Facing the Dell laptop with a Sony battery recall… can a CMDB help?

Determining how a CMDB could help the business with a recall like the Dell laptop with a Sony battery fire hazard

So, was your laptop affected by the recent Sony battery recall? I have a Dell Latitude D600 and had to check the serial number but fortunately the battery number did not match those on the recall website that you check to see if you need to get a new one.

Now, if a CMDB had contained the serial number of my battery, could I have been saved that extra step? It’s a question of granularity for the CMDB – when would you kick yourself for not going more granular on your CMDB? And is it possible to think of all scenarios such as this, especially for all hardware parts that go into laptops and servers and desktops? I sincerely doubt it’s worth the trouble… until something like this recall comes up and then I wonder.

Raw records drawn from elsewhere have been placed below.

(* ===== verification/Router.v ===== *)
(** * The Router's threads (Router/src/router_worker.c, signal_worker.c, udp_worker.c, main.c)

    The router thread waits for notifications, copies the segment's text into a
    line for the Viewer and writes it to a TCP connection; the signal thread
    turns signals into events; the main thread waits for events and shuts the
    process down.  The threads share the main queue, the notification queue,
    the segment, the flag and the pipe; the effect of the other threads and
    processes is an argument of each iteration.  Log output is left out; the
    code under ENABLE_FAULT_INJECTION is in RouterFault.v. *)

From S2P Require Import Prelude CLib MgmtProtocol EventHandler MgmtSocket Handlers.
From S2P Require Import Ipc ShmData Shm RouterMsg RouterMgmt NetworkConfig.

(** ** The router thread: connecting *)

Definition CONNECT_MAX_RETRIES : nat := 5.

Inductive ConnectResult := Connected | StopRequested | Refused.

(** [attempt i]: whether the i-th connect succeeds, and whether the shutdown
    pipe becomes readable in the wait after it. *)
Fixpoint connect_loop (attempt : nat -> bool * bool) (i retries : nat) : ConnectResult :=
  match retries with
  | O => Refused
  | S retries' =>
      if fst (attempt i) then Connected
      else if snd (attempt i) then StopRequested
      else connect_loop attempt (S i) retries'
  end.

(** ** The router thread: relaying *)

Definition PAYLOAD_SIZE : nat := 1024.

(** [char tcp_buf[MAX_PAYLOAD_SIZE + 64]] *)
Definition TCP_BUF_SIZE : nat := 1088.

(** What send(2) answers: it takes a positive number of bytes, the peer has
    gone (EPIPE, ECONNRESET), or another error. *)
Inductive send_result := TcpSent (n : nat) | TcpReset | TcpError.

Section relay.
Context {S H : Type} {ops : ShmOps S H}.

(** What the thread shares and what it has written to its connection. *)
Record RelayState := mkRelay {
  rl_ipc : option MsgQueue; rl_main : option MsgQueue; rl_shm : S; rl_tcp : list byte }.

(** After a notification: the segment's text goes out as a line; whether the
    Viewer is still there.  [stack] is the memory under [tcp_buf], [status] that
    of [status_read]. *)
Definition relay_send (answer : send_result) (stack : list byte) (status : Z) (h : H)
    (st : RelayState) : exec (bool * RelayState) :=
  '(ok, _, payload, s) ← shm_read h (Some status) (Some (zeros PAYLOAD_SIZE)) (rl_shm st);
  if negb ok then Ret (true, mkRelay (rl_ipc st) (rl_main st) s (rl_tcp st))
  else
    payload ← obj payload;
    text ← obj (cstring payload);
    '(tcp_buf, _) ← obj (snprintf stack 0 (Z.of_nat TCP_BUF_SIZE)
                           (bs "[TCP-RELAY] " ++ text ++ [x0a]));
    line ← obj (cstring tcp_buf);
    Ret (match answer with
         | TcpSent n => (true, mkRelay (rl_ipc st) (rl_main st) s (rl_tcp st ++ take n line))
         | TcpReset => (false, mkRelay (rl_ipc st) (rl_main st) s (rl_tcp st))
         | TcpError => (true, mkRelay (rl_ipc st) (rl_main st) s (rl_tcp st))
         end).

(** ... with the event when it has gone; whether to go on. *)
Definition relay_text (answer : send_result) (stack : list byte) (status : Z) (h : H)
    (st : RelayState) : exec (bool * RelayState) :=
  '(go, st) ← relay_send answer stack status h st;
  if go : bool then Ret (true, st)
  else
    '(_, mq) ← send_signal_event (rl_main st) SIGTERM;
    Ret (false, mkRelay (rl_ipc st) mq (rl_shm st) (rl_tcp st)).

(** The body of the loop: whether to go on. *)
Definition relay_step (answer : send_result) (stack : list byte) (status : Z) (h : H)
    (st : RelayState) : exec (bool * RelayState) :=
  '(a, ipc) ← msgrcv false false (rl_ipc st) NOTIFY_SIZE MSG_TYPE_SHM_NOTIFY;
  let st := mkRelay ipc (rl_main st) (rl_shm st) (rl_tcp st) in
  match a with
  | IpcErr _ => Ret (true, st)
  | IpcOk (mtype, body) =>
      if shm_status_id (notify_of mtype body) =? MSG_TYPE_SHM_QUIT then Ret (false, st)
      else relay_text answer stack status h st
  end.

(** An iteration: what the others do to the queues and the segment before it,
    the answer of send and the stack. *)
Record RelayIteration := mkRelayIteration {
  ri_others : RelayState -> RelayState; ri_send : send_result;
  ri_stack : list byte; ri_status : Z }.

(** The loop over the iterations given; the flag tells that it has ended. *)
Fixpoint relay_loop (its : list RelayIteration) (h : H) (st : RelayState)
    : exec (bool * RelayState) :=
  match its with
  | [] => Ret (false, st)
  | it :: its' =>
      '(go, st) ← relay_step (ri_send it) (ri_stack it) (ri_status it) h (ri_others it st);
      if negb go then Ret (true, st) else relay_loop its' h st
  end.
Lemma router_step_inv s s' :
  rinv sigmask_ok s -> s' ∈ router_step main_cap s -> rinv sigmask_ok s'.
Proof using Type.
  intros [] H. destruct s as [rn mq iq cl po pe ca re mp sp rp gp]; cbn in *.
  unfold router_step in H. cbn [r_router] in H.
  destruct rp; rcases H; subst; cbn in *; repeat case_match; simplify_eq; cbn in *;
    split; cbn; rsolve.
  left. match goal with Hin : Quit ∈ Data :: _ |- _ => apply elem_of_cons in Hin as [|Hin] end; done.
Qed.

Lemma rmgmt_step_inv s s' :
  rinv sigmask_ok s -> s' ∈ rmgmt_step sock_ok main_cap s -> rinv sigmask_ok s'.
Proof using Type.
  intros [] H. destruct s as [rn mq iq cl po pe ca re mp sp rp gp]; cbn in *.
  unfold rmgmt_step in H. cbn [r_mgmt] in H.
  destruct gp; rcases H; subst; cbn in *; repeat case_match; simplify_eq; cbn in *;
    split; cbn; rsolve.
Qed.

Lemma rexternal_inv s s' : rinv sigmask_ok s -> rexternal ipc_cap s s' -> rinv sigmask_ok s'.
Proof using Type.
  intros Hi H. pose proof Hi as []. destruct H as [s|s|s Hp|s Hp|s Hp|s Hp|s Hp];
    destruct s as [rn mq iq cl po pe ca re mp sp rp gp]; cbn in *; subst; cbn in *;
    split; cbn; rsolve.
Qed.

Abbreviation step := (rstep sigmask_ok sem_ok t3_ok tcp_ok mgmt_ok sock_ok main_cap ipc_cap).

Lemma rstep_inv s s' : rinv sigmask_ok s -> step s s' -> rinv sigmask_ok s'.
Proof using Type.
  intros Hi [H|H]; [|by eapply rexternal_inv].
  unfold rinternal, rsuccessors in H. rewrite !elem_of_app in H.
  destruct H as [H|[H|[H|H]]];
    eauto using rmain_step_inv, rsignal_step_inv, router_step_inv, rmgmt_step_inv.
Qed.

Lemma r_reachable_inv s : rtc step r_initial s -> rinv sigmask_ok s.
Proof using Type.
  intros H. eapply rtc_invariant; [intros a b; apply rstep_inv|apply rinv_initial|done].
Qed.
End invariant.
(* ===== verification/RouterProcess.v ===== *)
(** * The Router as a whole process (Router/src/main.c with its threads)

    The four threads of the Router on the data of the process (descriptors,
    registry, segment, the bytes of the two queues, flag, pipe, semaphore,
    signals), one call that another thread can notice at a time.  The main
    thread goes from place to place of RouterThreads, each place doing what the
    definitions of Router do there; the other threads keep their local data in
    their states.  The Collector writes and notifies in between. *)

From S2P Require Import Prelude CLib MgmtProtocol EventHandler MgmtSocket Handlers Ipc ShmData Shm.
From S2P Require Import RouterMsg RouterMgmt RouterServe MgmtCtl Collector Router RouterThreads.

(** ** The process *)

(** The threads with their local variables: the signal that was received; the
    socket of the connection, the attempts left, the text of a fatal event; the
    management socket and the calls of the iteration. *)
Inductive signal_state := SgStarted | SgTest | SgWait | SgSend (sig : Z) | SgEnded.
Inductive router_state :=
| RtNone | RtStarted | RtConnect (fd : Z) (n : nat) | RtSelect (fd : Z) (n : nat)
| RtFatal (text : list byte) | RtRecv (fd : Z) | RtGot (fd : Z) | RtReset (fd : Z) | RtEnded.
Inductive mgmt_thread :=
| MgNone | MgStarted | MgTest (ms : MgmtSocket) | MgRecv (ms : MgmtSocket)
| MgServe (ms : MgmtSocket) (e : ProcessEnv) | MgEnded.
(* ===== verification/RouterProgress.v ===== *)
(** * The Router's process follows its transition system, and comes to an end

    RouterProcess runs the four threads of the Router on their data, RouterThreads
    runs them as a transition system over what they use to stop each other.  Here
    every call of the process is a step of the system or none, the calls that need
    nothing from outside are steps the system does by itself, and where the
    process can do nothing by itself neither can the system.  What the system
    comes to once its end is asked for is then what the process comes to. *)

From S2P Require Import Prelude CLib MgmtProtocol EventHandler MgmtSocket Handlers Ipc ShmData Shm.
From S2P Require Import RouterMsg RouterMgmt RouterServe MgmtCtl Collector Router RouterThreads RouterLink.
From S2P Require Import RouterProcess.

(** ** What the process does by itself *)

(** The calls that need nothing from outside; the receive of the management
    thread times out, which matters once the flag is cleared. *)
Definition by_itself (p : RProc) (a : raction) : bool :=
  match a with
  | AMain | ASignal | ATake _ | ACancel | ARouter | AMgmt => true
  | ARequest pe => negb (ry_running (rp_st p)) && match pe_recv pe with RecvError => true | _ => false end
  | _ => false
  end.
(* ===== verification/Viewer.v ===== *)
(** * The Viewer's threads (Viewer/src/main.c, signal_thread.c, tcp_worker.c)

    First the TCP thread with its sockets and output, then the process as an
    interleaving of its four threads (main, signal, TCP, management) around the
    mutex, the condition variable, the flags, the pipe and the pending signals
    of the application context.  Log output is left out. *)

From S2P Require Import Prelude CLib MgmtSocket NetworkConfig RouterMgmt.

(** ** The TCP thread *)

Definition TCP_RECV_BUF_SIZE : nat := 2048.

(** What poll(2) answers: interrupted, failed, the pipe readable, the watched
    socket readable, or neither.  With the socket come the answers of accept(2)
    ([None]: failure) and recv(2) ([None]: an error or the end of the stream),
    of which the code asks for one. *)
Inductive poll_event :=
| PollInterrupted | PollFailed | PipeReadable
| SocketReadable (accepted : option Z) (received : option (list byte)) | PollOther.

(** An iteration: the flag it finds, the event, the stack under [buffer]. *)
Record TcpIteration := mkTcpIteration {
  ti_requested : bool; ti_event : poll_event; ti_stack : list byte }.

(** What is printed for one reception. *)
Definition RULE : list byte := bs "----------------------------------------" ++ [x0a].

Definition HEADING : list byte := bs "📥 【TCP受信データ】" ++ [x0a].

Definition printed (text : list byte) : list byte := RULE ++ HEADING ++ text ++ RULE ++ [x0a].

(** The loop: whether it has ended, the client and the output. *)
Fixpoint tcp_loop (its : list TcpIteration) (client : option Z) (s : Sys) (out : list byte)
    : option (bool * option Z * Sys * list byte) :=
  match its with
  | [] => Some (false, client, s, out)
  | it :: its' =>
      if ti_requested it then Some (true, client, s, out)
      else
        match ti_event it with
        | PollInterrupted | PollOther => tcp_loop its' client s out
        | PollFailed | PipeReadable => Some (true, client, s, out)
        | SocketReadable accepted received =>
            match client with
            | None =>
                match accepted with
                | Some fd => tcp_loop its' (Some fd) (sys_open fd s) out
                | None => tcp_loop its' None s out
                end
            | Some c =>
                let d := default [] received in
                let n := Nat.min (length d) (TCP_RECV_BUF_SIZE - 1) in
                if (n =? 0)%nat then tcp_loop its' None (sys_close c s) out
                else
                  buffer ← store (take n d ++ drop n (ti_stack it)) n x00;
                  text ← cstring buffer;
                  tcp_loop its' client s (out ++ printed text)
            end
        end
  end.
(** X1: the control results of both validators list the controls of the
    course, in course order: the i-th result is about the i-th control. *)
Theorem results_follow_the_course (course : Course)
  (punches : list SiDataFrame.SiPunch) :
  map expectedCode (controlResults (validateInline course punches))
  = controls course /\
  map expectedCode (controlResults (validateScoreO course punches))
  = controls course.
Proof.
  split; [apply validateInline_expected_codes|].
  unfold validateScoreO. cbn [controlResults]. apply score_map_expected_codes.
Qed.

Lemma stamped_by_PM (ok : ControlResult -> SiDataFrame.SiPunch -> Prop) (l : list Z) :
  Forall (stamped_by ok) (map PM l).
Proof.
  apply Forall_forall. intros r Hr. apply in_map_iff in Hr.
  destruct Hr as [c [<- _]]. left. split; reflexivity.
Qed.

Lemma validateInline_stamped (course : Course)
  (punches : list SiDataFrame.SiPunch) :
  Forall
    (stamped_by (fun _ p =>
                   In p punches /\
                   includes (controls course) (SiDataFrame.code p) = true))
    (controlResults (validateInline course punches)).
Proof.
  set (ok := fun (_ : ControlResult) p =>
               In p punches /\
               includes (controls course) (SiDataFrame.code p) = true).
  destruct (validateInline_by_invariant course punches
              (fun _ _ cr => Forall (stamped_by ok) cr))
    as (i & j & cr & Hi & Hj & HP & Heq).
  - intros i j cr Hi Hj HP. apply Forall_app. split; [exact HP|].
    constructor; [|constructor]. right. split; [reflexivity|].
    exists (punch_at (relevant (controls course) punches) j).
    split; [|reflexivity].
    assert (Hin : In (punch_at (relevant (controls course) punches) j)
                     (relevant (controls course) punches))
      by (unfold punch_at; apply nth_In; lia).
    remember (punch_at (relevant (controls course) punches) j) as q.
    rewrite relevant_filter in Hin. apply filter_In in Hin. exact Hin.
  - intros i j cr Hi Hj HP. apply Forall_app. split; [exact HP|].
    constructor; [|constructor]. left. split; reflexivity.
  - intros i j cr Hi Hj HP. exact HP.
  - constructor.
  - rewrite Heq. apply Forall_app. split; [exact HP | apply stamped_by_PM].
Qed.

Lemma score_scan_Some (e : Z) (punches : list SiDataFrame.SiPunch) :
  forall used t used',
    score_scan e punches used = Some (t, used') ->
    exists p, In p punches /\ SiDataFrame.code p = e /\
              SiDataFrame.timestampMs p = t.
Proof.
  induction punches as [|p punches IH]; intros used t used' H; simpl in H;
    [discriminate|].
  destruct used as [|u used]; [discriminate|].
  destruct (negb u && (SiDataFrame.code p =? e)) eqn:Hhit.
  - injection H as <- <-. apply andb_prop in Hhit. destruct Hhit as [_ Hc].
    apply Z.eqb_eq in Hc. exists p. split; [left; reflexivity | split; auto].
  - destruct (score_scan e punches used) as [[t0 used0]|] eqn:Hscan;
      [|discriminate].
    injection H as <- <-.
    destruct (IH _ _ _ Hscan) as [q [Hin Hq]].
    exists q. split; [right; exact Hin | exact Hq].
Qed.

Lemma score_map_stamped (expected : list Z) (punches : list SiDataFrame.SiPunch) :
  forall used,
    Forall
      (stamped_by (fun r p => In p punches /\ SiDataFrame.code p = expectedCode r))
      (score_map expected punches used).
Proof.
  induction expected as [|e expected IH]; intros used; simpl; [constructor|].
  destruct (score_scan e punches used) as [[t used']|] eqn:Hscan.
  - constructor; [|apply IH]. right. split; [reflexivity|].
    destruct (score_scan_Some _ _ _ _ _ Hscan) as [p [Hin [Hc Ht]]].
    exists p. simpl. repeat split; auto.
  - constructor; [|apply IH]. left. split; reflexivity.
Qed.
(** The kept components of a path that does not begin with a separator and
    has no doubled one: the path, without its final separator. *)
Lemma kept_components_relative (p : str) :
  ¬ begins_with [Posixpath.sep] p → ¬ occurs_in (py "//") p →
  kept_components p = without_trailing_sep p ∧ (p ≠ [] → kept_components p ≠ []).
Proof.
  remember (length p) as n eqn:Hn. revert p Hn.
  induction n as [n IH] using lt_wf_ind. intros p -> Hlead Hdouble.
  destruct p as [|c p]; [done |].
  assert (Hc : c ≠ Posixpath.sep) by (intros ->; apply Hlead; by exists p).
  destruct p as [|d p].
  - unfold kept_components. cbn [split].
    destruct (N.eqb_spec c Posixpath.sep) as [| _]; [done |].
    cbn. destruct (N.eqb_spec c Posixpath.sep); done.
  - destruct (decide (d = Posixpath.sep)) as [-> | Hd].
    + assert (Hs : split Posixpath.sep (c :: Posixpath.sep :: p)
                   = [c] :: split Posixpath.sep p).
      { cbn [split]. rewrite N.eqb_refl.
        by destruct (N.eqb_spec c Posixpath.sep). }
      assert (Hp : ¬ begins_with [Posixpath.sep] p).
      { intros [rest ->]. apply Hdouble. by exists [c], rest. }
      assert (Hp2 : ¬ occurs_in (py "//") p).
      { intros (pre & post & ->). apply Hdouble.
        by exists (c :: Posixpath.sep :: pre), post. }
      destruct (IH (length p)) with (p := p) as [Hkept Hne];
        [simpl; lia | done | done | done |].
      unfold kept_components in *. rewrite Hs. cbn [List.filter].
      change (nonempty [c]) with true. cbn iota.
      destruct p as [|e p].
      * by cbn.
      * rewrite without_trailing_sep_cons by done.
        rewrite without_trailing_sep_cons by done.
        rewrite <- Hkept.
        destruct (List.filter nonempty (split Posixpath.sep (e :: p)))
          as [|m ms].
        { exfalso. by apply Hne. }
        split; [reflexivity | done].
    + destruct (split_cons_other Posixpath.sep d p) as (w & ws & Hp & Hdp); [done |].
      destruct (split_cons_other Posixpath.sep c (d :: p)) as (w' & ws' & Hdp' & Hcdp);
        [done |].
      rewrite Hdp in Hdp'. injection Hdp' as <- <-.
      assert (Hp1 : ¬ begins_with [Posixpath.sep] (d :: p)).
      { intros [rest [= -> _]]. done. }
      assert (Hp2 : ¬ occurs_in (py "//") (d :: p)).
      { intros (pre & post & E). apply Hdouble.
        exists (c :: pre), post. by rewrite E. }
      destruct (IH (length (d :: p))) with (p := d :: p) as [Hkept _];
        [simpl; lia | done | done | done |].
      unfold kept_components in *. rewrite Hcdp. rewrite Hdp in Hkept.
      cbn [List.filter] in *.
      change (nonempty (c :: d :: w)) with true.
      change (nonempty (d :: w)) with true in Hkept. cbn iota in *.
      rewrite join_cons_head, Hkept.
      rewrite (without_trailing_sep_cons c) by done.
      split; [reflexivity | done].
Qed.
(** * crypto-stock-tracker: the ticker stream manager and the historical
      series loader

    A shallow embedding of the two React components of the dashboard:

    - [Tracker] embeds [CryptoTracker] of [src/app/page.tsx]: the aggregate
      ticker stream, the price mapping and the reconnect logic;
    - [Chart] embeds [CryptoChart] of [src/unnamed/part_000] (imported by the
      page as [@/components/crypto-chart]): the history fetch, the
      placeholder series and the live bar window.

    Conventions of the embedding.

    - A JavaScript number that holds a price, a percentage or a volume is a
      [number]: [NaN], an infinity, or a finite double, which is a rational
      (the two zeros are one).  Counters and epoch-millisecond timestamps
      are integers and are modelled by [nat] and [Z].
    - The operations on two finite numbers are exact: no result is rounded
      and none overflows.  The arithmetic of the placeholder series is also
      given with the rounding [fl] of every result: the identity gives
      exact arithmetic, round-to-nearest gives the doubles of the code.
      The shapes of the chart and the header are computed in exact
      arithmetic.  [Double] holds one line of the code in the binary64
      numbers of the kernel, to compare with.
    - [Number.parseFloat] is a builtin of the host, not code of the
      repository: the embedding is parameterised by it, as a function of the
      value it is given that returns a number or throws (a [TypeError], for
      a value that cannot be converted to a string, such as the object
      [{"toString": null}]).
    - [Date.now()] and [Math.random()] are inputs: a handler receives the
      clock reading [now], the placeholder generator receives the stream of
      draws.
    - A React state variable is a field of the component's [State]; a state
      setter is a record update.  A callback sees the bindings of the render
      in which it was created; that environment is explicit ([Closure] in
      [Tracker], [Request] in [Chart]).
    - The display label [time] of a bar is produced by the locale
      ([toLocaleTimeString]) and read by no logic; it is left out. *)

From Stdlib Require Import ZArith QArith Qabs Qminmax Lia Lqa.
From Stdlib Require PrimFloat SpecFloat FloatOps.
From stdpp Require Import gmap strings list sorting pretty.
Lemma uniqueSuffix_inj (now random now' random' : Z) (e : string) :
  0 ≤ now → 0 ≤ random → 0 ≤ now' → 0 ≤ random' →
  uniqueSuffix now random +:+ e = uniqueSuffix now' random' +:+ e →
  now = now' ∧ random = random'.
Proof.
  intros Hn Hr Hn' Hr'. unfold uniqueSuffix. rewrite !append_assoc.
  intros [Hnow Hrest]%dashless_split; try by apply pretty_dashless.
  apply append_cancel_r in Hrest.
  split; by apply (inj pretty).
Qed.

(** X9: two uploads that [fileFilter] accepted and whose original names
    have the same extension are stored under the same name only when they
    came under the same field, in the same millisecond, and with the same
    random draw. *)
Theorem filename_collision (extname : string → string)
    (now random now' random' : Z) (f f' : file) :
  fileFilter f = Accept → fileFilter f' = Accept →
  0 ≤ now → 0 ≤ random → 0 ≤ now' → 0 ≤ random' →
  extname (originalname f) = extname (originalname f') →
  filename extname now random f = filename extname now' random' f' →
  fieldname f = fieldname f' ∧ now = now' ∧ random = random'.
Proof.
  intros Hf Hf' Hn Hr Hn' Hr' Hext.
  apply fileFilter_accept in Hf, Hf'. unfold filename, filename_arm.
  rewrite <- Hext.
  destruct Hf as [[-> _]|[-> _]], Hf' as [[-> _]|[-> _]]; simpl.
  - intros Heq%(inj (String.append "profile-")).
    split; [done |]. by eapply uniqueSuffix_inj.
  - intros Heq. discriminate Heq.
  - intros Heq. discriminate Heq.
  - intros Heq%(inj (String.append "cv-")).
    split; [done |]. by eapply uniqueSuffix_inj.
Qed.

Lemma filename_collision_witness :
  let f := {| fieldname := "image"; originalname := "me.png";
              mimetype := "image/png"; bytes := 2048 |} in
  filename (λ _, ".png") 1700000000000 42 f
  ≠ filename (λ _, ".png") 1700000000000 43 f.
Proof.
  intros f Heq.
  assert (0 ≤ 1700000000000) as Hnow by lia.
  assert (0 ≤ 42) as H42 by lia.
  assert (0 ≤ 43) as H43 by lia.
  destruct (filename_collision (λ _, ".png") 1700000000000 42 1700000000000
              43 f f eq_refl eq_refl Hnow H42 Hnow H43 eq_refl Heq)
    as (_ & _ & Hdraw).
  discriminate Hdraw.
Defined.
(** [POST /employees]. *)
Definition post_employees (p : Pool) (req : Request) : Pool * Response :=
  let name := prop "name" (body req) in
  let email := prop "email" (body req) in
  let department := prop "department" (body req) in
  if missing_fields name email department then
    (p, json 400 (error_body "Missing required fields"))
  else
    match query p (InsertEmployee name email department) with
    | Some (p', rows) => (p', json 201 (first_row rows))
    | None => (p, json 500 (error_body "Failed to add employee"))
    end.

(** [PUT /employees/:id]. *)
Definition put_employees_id (p : Pool) (req : Request) : Pool * Response :=
  match parseInt (params_id req) with
  | None => (p, json 400 (error_body "Invalid ID format"))
  | Some id =>
      let name := prop "name" (body req) in
      let email := prop "email" (body req) in
      let department := prop "department" (body req) in
      if missing_fields name email department then
        (p, json 400 (error_body "Missing required fields"))
      else
        match query p (UpdateEmployee name email department (JNum id)) with
        | Some (p', []) => (p', json 404 (error_body "Employee not found"))
        | Some (p', r :: _) => (p', json 200 (JObj r))
        | None => (p, json 500 (error_body "Failed to update employee"))
        end
  end.

(** [{ message: `Employee with ID ${id} has been deleted successfully`,
       deletedEmployee: rows[0] }]. *)
Definition deleted_body (id : Z) (r : Row) : JsVal :=
  JObj [("message",
         JStr ("Employee with ID " ++ num_to_string id ++
               " has been deleted successfully"));
        ("deletedEmployee", JObj r)].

It seems like entering all that information into your CMDB is not worth it for these rare exceptions when you want the information. Until the information could be automatically discovered somehow, it’s just as easy to have your end-users look it up for themselves. If the serial number information was available from the manufacturers or through discovery, it could be a federated attribute in an Asset Management database rather than stored in the CMDB. But, for a level of granularity that helps you pinpoint a subset of your entire collection of hardware, you could use the CMDB to help you determine who might be affected, based on who has laptops or who has Dell laptops with the exact model numbers that are affected. This sounds like a sensible and balanced approach.

How about you? Any ideas on the practicality of granularity for these recall situations? What is the next step — Change Management for tracking all the replaced batteries?

Updated to add: Here’s a link to a relevant podcast with Tom Bishop, where he talks about the relativity of data. Thanks to Ynema’s comment I can get even more familiar with the best approaches to these types of CMDB design questions.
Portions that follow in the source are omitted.